M. Jean-François Husson . - Avec un niveau de dépense publique record en Europe, la France est au bord de l'asphyxie. Dans les six premiers mois du nouveau quinquennat, vous avez ostensiblement privilégié la pression fiscale.
M. Jean-Louis Carrère. - Répétition n'est pas vérité !
M. Jean-François Husson. - Vous avez obstinément refusé de travailler sur la réduction de la dépense publique. L'urgence est pourtant là : c'est l'emploi ! Le rapport Gallois est éclairant. Dès le lendemain de son dépôt, le Gouvernement, dans une volte-face qui laisse sans voix, a annoncé des mesures. Où est le cap de votre gouvernement ? A quelle hauteur et à quelle échéance réduirez-vous la dépense publique pour sortir la France de cette grande dépression ? (Applaudissements sur les bancs UMP)

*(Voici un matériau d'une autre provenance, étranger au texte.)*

(** X30: an [AutoShape] object as [__init__] leaves it has [conf = 0.25],
    [iou = 0.45] and [max_det = 1000], and on an input that is not a torch
    tensor a run of [forward] that returns calls non-max suppression, and
    never with other arguments than these three, [classes = None],
    [agnostic = False] and [multi_label = False]; the predictions of the
    [Detections] it returns are what non-max suppression returned on the
    output of the model, the boxes of the first [n] rescaled, with the same
    number of rows each. *)
Theorem forward_nms_arguments (w : wrapped) (imgs : input pil) (srcs : list (source pil))
    (size : nat) (augment profile : bool) (opens : list event) (ps : list prepared) :
  images_of imgs = Some srcs ->
  srcs <> [] ->
  io_mapM (prepare size) (combine (seq 0 (List.length srcs)) srcs) = (opens, Ok ps) ->
  (forall shape1,
      inference_shape make_divisible (init w) size ps = Ok shape1 ->
      (exists xs, stack (map (fun p => letterbox (p_im p) shape1) ps) = Ok xs) /\
      List.length ps
      <= List.length (suppressed (init w) (model_input shape1 ps) augment profile)) ->
  conf (init w) = 0.25%Q /\ iou (init w) = 0.45%Q /\ max_det (init w) = 1000 /\
  exists tr d shape1 y,
    forward (init w) imgs size augment profile = (tr, Ok (Detected raw d)) /\
    In (non_max_suppression_call 0.25 0.45 None false false 1000) tr /\
    (forall c i cl ag ml md,
        In (non_max_suppression_call c i cl ag ml md) tr ->
        non_max_suppression_call c i cl ag ml md
        = non_max_suppression_call 0.25 0.45 None false false 1000) /\
    inference_shape make_divisible (init w) size ps = Ok shape1 /\
    y = non_max_suppression
          (let out := model (model_input shape1 ps) augment profile in
           if dmb (init w) then out else index0 out)
          0.25 0.45 None false false 1000 /\
    d_pred d = rescaled shape1 ps y /\
    map (@List.length row) (d_pred d) = map (@List.length row) y.
Proof.
  intros Himgs Hne Hload Hrest.
  assert (Hattr : conf (init w) = 0.25%Q /\ iou (init w) = 0.45%Q /\
                  classes (init w) = None /\ agnostic (init w) = false /\
                  multi_label (init w) = false /\ max_det (init w) = 1000).
  { destruct w; repeat split. }
  destruct Hattr as (Hc & Hi & Hcl & Hag & Hml & Hmd).
  split; [exact Hc|]. split; [exact Hi|]. split; [exact Hmd|].
  destruct (inference_shape_ok (init w) size ps) as [shape1 Hshape].
  { intros ->. apply io_mapM_length in Hload.
    rewrite length_combine, length_seq, Nat.min_id in Hload.
    destruct srcs; [congruence|discriminate]. }
  destruct (Hrest shape1 Hshape) as [[xs Hstack] Hnms].
  assert (Hrun : forward (init w) imgs size augment profile
                 = (calls (init w) opens (List.length ps) shape1
                      (model_input shape1 ps) augment profile,
                    Ok (Detected raw (detections (init w) ps shape1 augment profile)))).
  { destruct imgs as [x|s|l]; simpl in Himgs; try discriminate;
      injection Himgs as <-;
      now apply (forward_images (init w) _ size augment profile opens ps shape1 xs). }
  assert (Hopen : Forall is_open opens).
  { pose proof (load_opens size (combine (seq 0 (List.length srcs)) srcs)) as H.
    now rewrite Hload in H. }
  assert (Hy : suppressed (init w) (model_input shape1 ps) augment profile
               = non_max_suppression
                   (let out := model (model_input shape1 ps) augment profile in
                    if dmb (init w) then out else index0 out)
                   0.25 0.45 None false false 1000).
  { unfold suppressed. rewrite Hc, Hi, Hcl, Hag, Hml, Hmd. cbv zeta.
    now destruct (dmb (init w)). }
  exists (calls (init w) opens (List.length ps) shape1 (model_input shape1 ps)
                augment profile),
         (detections (init w) ps shape1 augment profile), shape1,
         (suppressed (init w) (model_input shape1 ps) augment profile).
  split; [exact Hrun|]. split; [|split; [|split; [exact Hshape|split; [exact Hy|split]]]].
  - unfold calls. rewrite Hc, Hi, Hcl, Hag, Hml, Hmd.
    apply in_or_app. right. apply in_or_app. right. apply in_or_app. right.
    apply in_or_app. left. simpl. auto.
  - intros c i cl ag ml md H.
    rewrite (nms_call_in_calls _ _ _ _ _ _ _ c i cl ag ml md Hopen H).
    now rewrite Hc, Hi, Hcl, Hag, Hml, Hmd.
  - reflexivity.
  - unfold detections. cbn [d_pred]. now apply rescaled_lengths.
Qed.

End Forward.

(** *** A run on one small image *)

(** A world where no file opens, the floats are all the rationals, the
    letterbox leaves the image as it is, the model has three candidates for
    the image and non-max suppression keeps the candidates above the
    threshold of confidence. *)
Definition demo_open (p : string) : result unit := Raise (Exception "no file").
Definition demo_asarray (_ : unit) : ndarray := Arr2 [].
Definition demo_filename (_ : unit) : option string := None.
Definition demo_jpg (f : string) : result string := Ok (f ++ ".jpg")%string.
Definition demo_true_div (a b : nat) : Q := Qred (of_nat a / of_nat b).
Definition demo_float_mul (y : nat) (g : Q) : Q := Qred (of_nat y * g).
Definition demo_divisible (_ : Q) (s : nat) : nat := s.
Definition demo_letterbox (im : array3) (_ : nat * nat) : array3 := im.
Definition demo_div_255 (v : Q) : Q := Qred (v / 255).
Definition demo_raw : list (list row) :=
  [[Row (0, 0, 1, 1)%Q 0.9 0; Row (0, 0, 1, 1)%Q 0.8 0; Row (5, 5, 6, 6)%Q 0.1 0]].
Definition demo_model (_ : batch) (_ _ : bool) : list (list row) := demo_raw.
Definition demo_index0 (y : list (list row)) : list (list row) := y.
Definition demo_nms (prediction : list (list row)) (conf_thres _ : Q)
           (_ : option (list nat)) (_ _ : bool) (_ : nat) : list (list row) :=
  map (filter (fun r => negb (Qle_bool (score r) conf_thres))) prediction.
Definition demo_scale (_ : nat * nat) (b : Q * Q * Q * Q) (_ : nat * nat) : Q * Q * Q * Q := b.
Definition demo_clock (k : nat) : Q := of_nat k.

(** [forward] and the loop over the images in this world. *)
Definition demo_prepare : nat -> nat * source unit -> io event prepared :=
  AutoShape.prepare demo_open demo_asarray demo_filename demo_jpg demo_true_div
                    demo_float_mul.

Definition demo_forward
  : t -> input unit -> nat -> bool -> bool -> io event (output (list (list row))) :=
  AutoShape.forward demo_open demo_asarray demo_filename demo_jpg demo_true_div
    demo_float_mul demo_divisible demo_letterbox demo_div_255 demo_model demo_index0
    demo_nms demo_scale demo_clock.

(** One image, channels first: 3 channels of 1 row of 2 pixels. *)
Definition demo_image : ndarray := Arr3 [[[255; 0]]; [[51; 0]]; [[0; 102]]]%Q.

(** What the loop over the images keeps of it. *)
Definition demo_prepared : list prepared :=
  Eval vm_compute in
    match snd (io_mapM (demo_prepare 640) [(0, Src_array unit demo_image)]) with
    | Ok ps => ps
    | Raise _ => []
    end.

Definition demo_self : t := init (Plain 32 ["fish"%string]).

Example demo_run :
  demo_forward demo_self (Single (Src_array unit demo_image)) 640 false false
  = ([time_sync_call 0; letterbox_call 0 (32, 32); time_sync_call 1;
      model_call [[[[1; 0]]; [[1 # 5; 0]]; [[0; 2 # 5]]]]%Q false false;
      time_sync_call 2; non_max_suppression_call 0.25 0.45 None false false 1000;
      scale_coords_call 0; time_sync_call 3],
     Ok (Detected (list (list row))
           (MkDetections [[[[255; 51; 0]; [0; 0; 102]]]]%Q
              [[Row (0, 0, 1, 1)%Q 0.9 0; Row (0, 0, 1, 1)%Q 0.8 0]]
              ["fish"%string] ["image0.jpg"%string]
              [0; 1; 2; 3]%Q [[Row (0, 0, 1, 1)%Q 0.9 0; Row (0, 0, 1, 1)%Q 0.8 0]]
              1 [1; 3; 1; 2]))).
Proof. reflexivity. Qed.

Lemma forward_stage_order_witness :
  images_of unit (Single (Src_array unit demo_image)) = Some [Src_array unit demo_image] /\
  [Src_array unit demo_image] <> [] /\
  io_mapM (demo_prepare 640) (combine (seq 0 1) [Src_array unit demo_image])
  = ([], Ok demo_prepared) /\
  exists shape1,
    inference_shape demo_divisible demo_self 640 demo_prepared = Ok shape1 /\
    demo_forward demo_self (Single (Src_array unit demo_image)) 640 false false
    = (calls demo_self [] (List.length demo_prepared) shape1
         (model_input demo_letterbox demo_div_255 shape1 demo_prepared) false false,
       Ok (Detected (list (list row))
             (detections demo_letterbox demo_div_255 (list (list row)) demo_model
                demo_index0 demo_nms demo_scale demo_clock
                demo_self demo_prepared shape1 false false))) /\
    Forall is_open [] /\
    List.length demo_prepared = List.length [Src_array unit demo_image] /\
    Forall three_channels demo_prepared.
Proof.
  split; [reflexivity|]. split; [discriminate|]. split; [reflexivity|].
  apply (forward_stage_order unit demo_open demo_asarray demo_filename demo_jpg
           demo_true_div demo_float_mul demo_divisible demo_letterbox demo_div_255
           (list (list row)) demo_model demo_index0 demo_nms demo_scale demo_clock
           demo_self (Single (Src_array unit demo_image)) [Src_array unit demo_image]
           640 false false [] demo_prepared).
  - reflexivity.
  - discriminate.
  - reflexivity.
  - intros shape1 H. injection H as <-. split; [eexists; reflexivity|].
    vm_compute. lia.
Defined.
(** * aos-gpt front-end: a shallow embedding of its three source files

  - [src/lib/components/common/FullHeightIframe.svelte]: the sandboxed
    iframe widget (sandbox attribute, helper-script injection, same-origin
    measuring, corner drag, [postMessage] contract);
  - the sign-in / sign-up page ([setSessionUser], [signInHandler],
    [signUpHandler]);
  - [src/lib/i18n/index.ts]: the i18n store wrapper.

  Every definition is a transcription of the source function of the same
  name.  Browser objects the code only reads (DOM elements, mouse events,
  the outcome of a dynamic [import] or of an API call) are inputs of the
  functions. *)

From stdpp Require Import base option list strings gmap.
From Stdlib Require Import ZArith Lia Ascii.

Local Open Scope string_scope.
Local Open Scope list_scope.
Local Open Scope Z_scope.

(** ** The fragment of JavaScript the sources use *)

Module JS.

(** A JavaScript [number].  The finite numbers the component computes
    with are pixel counts ([scrollHeight], [offsetWidth], pointer
    coordinates, posted heights); they are kept as integers, on which the
    additions and comparisons below are exact.  [NaN] and the two infinities
    are kept apart: [typeof] calls them numbers, and [Math.max] and the
    comparisons treat them specially. *)
Inductive number : Set :=
| NaN
| NegInfinity
| Finite (z : Z)
| Infinity.

(** [a + b] *)
Definition add (a b : number) : number :=
  match a, b with
  | NaN, _ | _, NaN => NaN
  | Infinity, NegInfinity | NegInfinity, Infinity => NaN
  | Infinity, _ | _, Infinity => Infinity
  | NegInfinity, _ | _, NegInfinity => NegInfinity
  | Finite x, Finite y => Finite (x + y)
  end.

Definition neg (a : number) : number :=
  match a with
  | NaN => NaN
  | NegInfinity => Infinity
  | Finite x => Finite (- x)
  | Infinity => NegInfinity
  end.

(** [a - b] *)
Definition sub (a b : number) : number := add a (neg b).

(** [a < b]: false as soon as one side is [NaN]. *)
Definition lt (a b : number) : bool :=
  match a, b with
  | NaN, _ | _, NaN => false
  | _, NegInfinity => false
  | NegInfinity, _ => true
  | Infinity, _ => false
  | _, Infinity => true
  | Finite x, Finite y => x <? y
  end.

(** [a > b] *)
Definition gt (a b : number) : bool := lt b a.

(** [Math.max(a, b)]: [NaN] as soon as one argument is [NaN]. *)
Definition Math_max (a b : number) : number :=
  match a, b with
  | NaN, _ | _, NaN => NaN
  | _, _ => if lt a b then b else a
  end.

(** ToBoolean on a number: [0] and [NaN] are falsy. *)
Definition number_truthy (a : number) : bool :=
  match a with
  | NaN => false
  | Finite z => negb (z =? 0)
  | _ => true
  end.

(** ToBoolean on a string: only the empty string is falsy. *)
Definition string_truthy (s : string) : bool :=
  match s with
  | EmptyString => false
  | String _ _ => true
  end.

(** Structured data as [postMessage] delivers it. *)
#[warnings="-register-all"]
Inductive value : Type :=
| VUndefined
| VNull
| VBool (b : bool)
| VNumber (n : number)
| VString (s : string)
| VObject (props : list (string * value)).

(** ToBoolean *)
Definition truthy (v : value) : bool :=
  match v with
  | VUndefined | VNull => false
  | VBool b => b
  | VNumber n => number_truthy n
  | VString s => string_truthy s
  | VObject _ => true
  end.

(** Own-property lookup in an object given as its list of properties
    (the keys of an object are distinct; the first binding is taken). *)
Fixpoint lookup_prop (k : string) (props : list (string * value)) : value :=
  match props with
  | [] => VUndefined
  | (k', v) :: rest => if String.eqb k k' then v else lookup_prop k rest
  end.

(** [v?.k].  Primitives carry none of the keys the component reads. *)
Definition get (v : value) (k : string) : value :=
  match v with
  | VObject props => lookup_prop k props
  | _ => VUndefined
  end.
(** * deploy: actions (copy, move, run) -- a shallow embedding of action.go

    The Go source is one file, [action.go].  It decodes a YAML record into an
    [Action], dispatches on the decoded variant and runs one of three
    executors.  The executors talk to the operating system, so the embedding
    threads an explicit [World] (file system, ambient process state, the
    subprocess oracle and a chronological trace of the calls made) through
    every function, and returns Go's [error] results as values. *)

From Stdlib Require Import ZArith Ascii String List Bool Lia.
From stdpp Require Import base option list strings gmap fin_maps.

Local Open Scope string_scope.
Local Open Scope Z_scope.

(** ** Go strings and integers *)

(** A Go [string] is a sequence of bytes; [String.string] is a sequence of
    8-bit [ascii] characters.  File contents are kept as byte lists. *)
Abbreviation bytes := (list Byte.byte).

Definition chars (s : string) : list ascii := list_ascii_of_string s.
Definition text (l : list ascii) : string := string_of_list_ascii l.

(** Go's [int] on the 64-bit targets and [int64]: wrap-around on overflow. *)
Definition wrap64 (z : Z) : Z := (z + 2 ^ 63) mod 2 ^ 64 - 2 ^ 63.

(** ** package errors *)

Inductive Errno :=
| ENOENT | EEXIST | EISDIR | ENOTDIR | ENOTEMPTY | EINVAL | ENOSPC | EPIPE.

(** The dynamic types an [error] value takes in this program. *)
#[warnings="-register-all"]
Inductive Err :=
| ErrString (msg : string)                       (* errors.New *)
| ErrPath (op path : string) (errno : Errno)     (* *fs.PathError *)
| ErrLink (op old new : string) (errno : Errno)  (* *os.LinkError *)
| ErrExec (name : string) (msg : string)         (* *exec.Error *)
| ErrExit (code : Z)                             (* *exec.ExitError *)
| ErrContext (msg : string)                      (* context errors *)
| ErrYaml (msg : string)                         (* *yaml.TypeError *)
| ErrJoin (errs : list Err).                     (* errors.Join *)

(** Go's [error] interface: [None] is [nil]. *)
Definition error := option Err.

(** A Go result pair [(value, err)]: the value, or the error when it is not
    nil.  [error_of] is its [err]. *)
Definition error_of {A : Type} (r : A + Err) : error :=
  match r with
  | inl _ => None
  | inr e => Some e
  end.

Module errors.

Definition New (msg : string) : error := Some (ErrString msg).

(** [errors.Join] drops the nil arguments; it is nil when nothing is left and
    otherwise wraps what is left, in order. *)
Definition Join (errs : list error) : error :=
  match omap id errs with
  | [] => None
  | l => Some (ErrJoin l)
  end.

End errors.

(** ** package strings *)

Fixpoint last_index_from (substr s : string) (i acc : Z) : Z :=
  let acc := if String.prefix substr s then i else acc in
  match s with
  | EmptyString => acc
  | String _ s' => last_index_from substr s' (i + 1) acc
  end.

(** [strings.LastIndex]: the index of the last instance of [substr] in [s],
    or -1. *)
Definition strings_LastIndex (s substr : string) : Z :=
  last_index_from substr s 0 (-1).

(** [strings.Join]. *)
Fixpoint strings_Join (elems : list string) (sep : string) : string :=
  match elems with
  | [] => ""
  | [e] => e
  | e :: rest => e ++ sep ++ strings_Join rest sep
  end.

M. Jérôme Cahuzac, ministre délégué. - Dépression a un sens précis en économie. Ne confondez pas l'état psychologique de certains avec la conjoncture économique. (Sourires à gauche)
Il est vrai que la dépense publique a augmenté de 4 % du PIB entre 2002 et 2012, 900 millions de déficit et un million de chômeurs de plus, une balance commerciale déficitaire de 73 milliards l'an dernier, quand elle était excédentaire en 2002.
M. Jean-Louis Carrère. - Eh oui !
M. Jérôme Cahuzac, ministre délégué. - Nous augmenterons la dépense publique en moyenne de 0,7 %, ou 0,6 % ; beaucoup moins que le gouvernement que vous souteniez, qui a contribué à assécher les liquidités présentes sur le marché.
Il n'y a pas de réquisitoire plus sévère contre la politique menée ces dernières années que le rapport Gallois ! Le taux de marge des entreprises s'est effondré. L'étau des charges existe depuis bien plus longtemps que ces cinq derniers mois. Le bilan de ces dix dernières années nous a fermé bien des marges de progression ! (Applaudissements sur les bancs socialistes)
M. Jean-François Husson. - Que n'a-t-on entendu hier quand il s'est agi de faire contribuer les collectivités territoriales à hauteur de 200 millions d'euros ! Que de cris d'orfraie ! Ce sont les mêmes qui les poussaient et qui acceptent en baissant la tête que les collectivités territoriales soient mises à contribution. J'ajoute que le financement de la protection sociale est inadapté.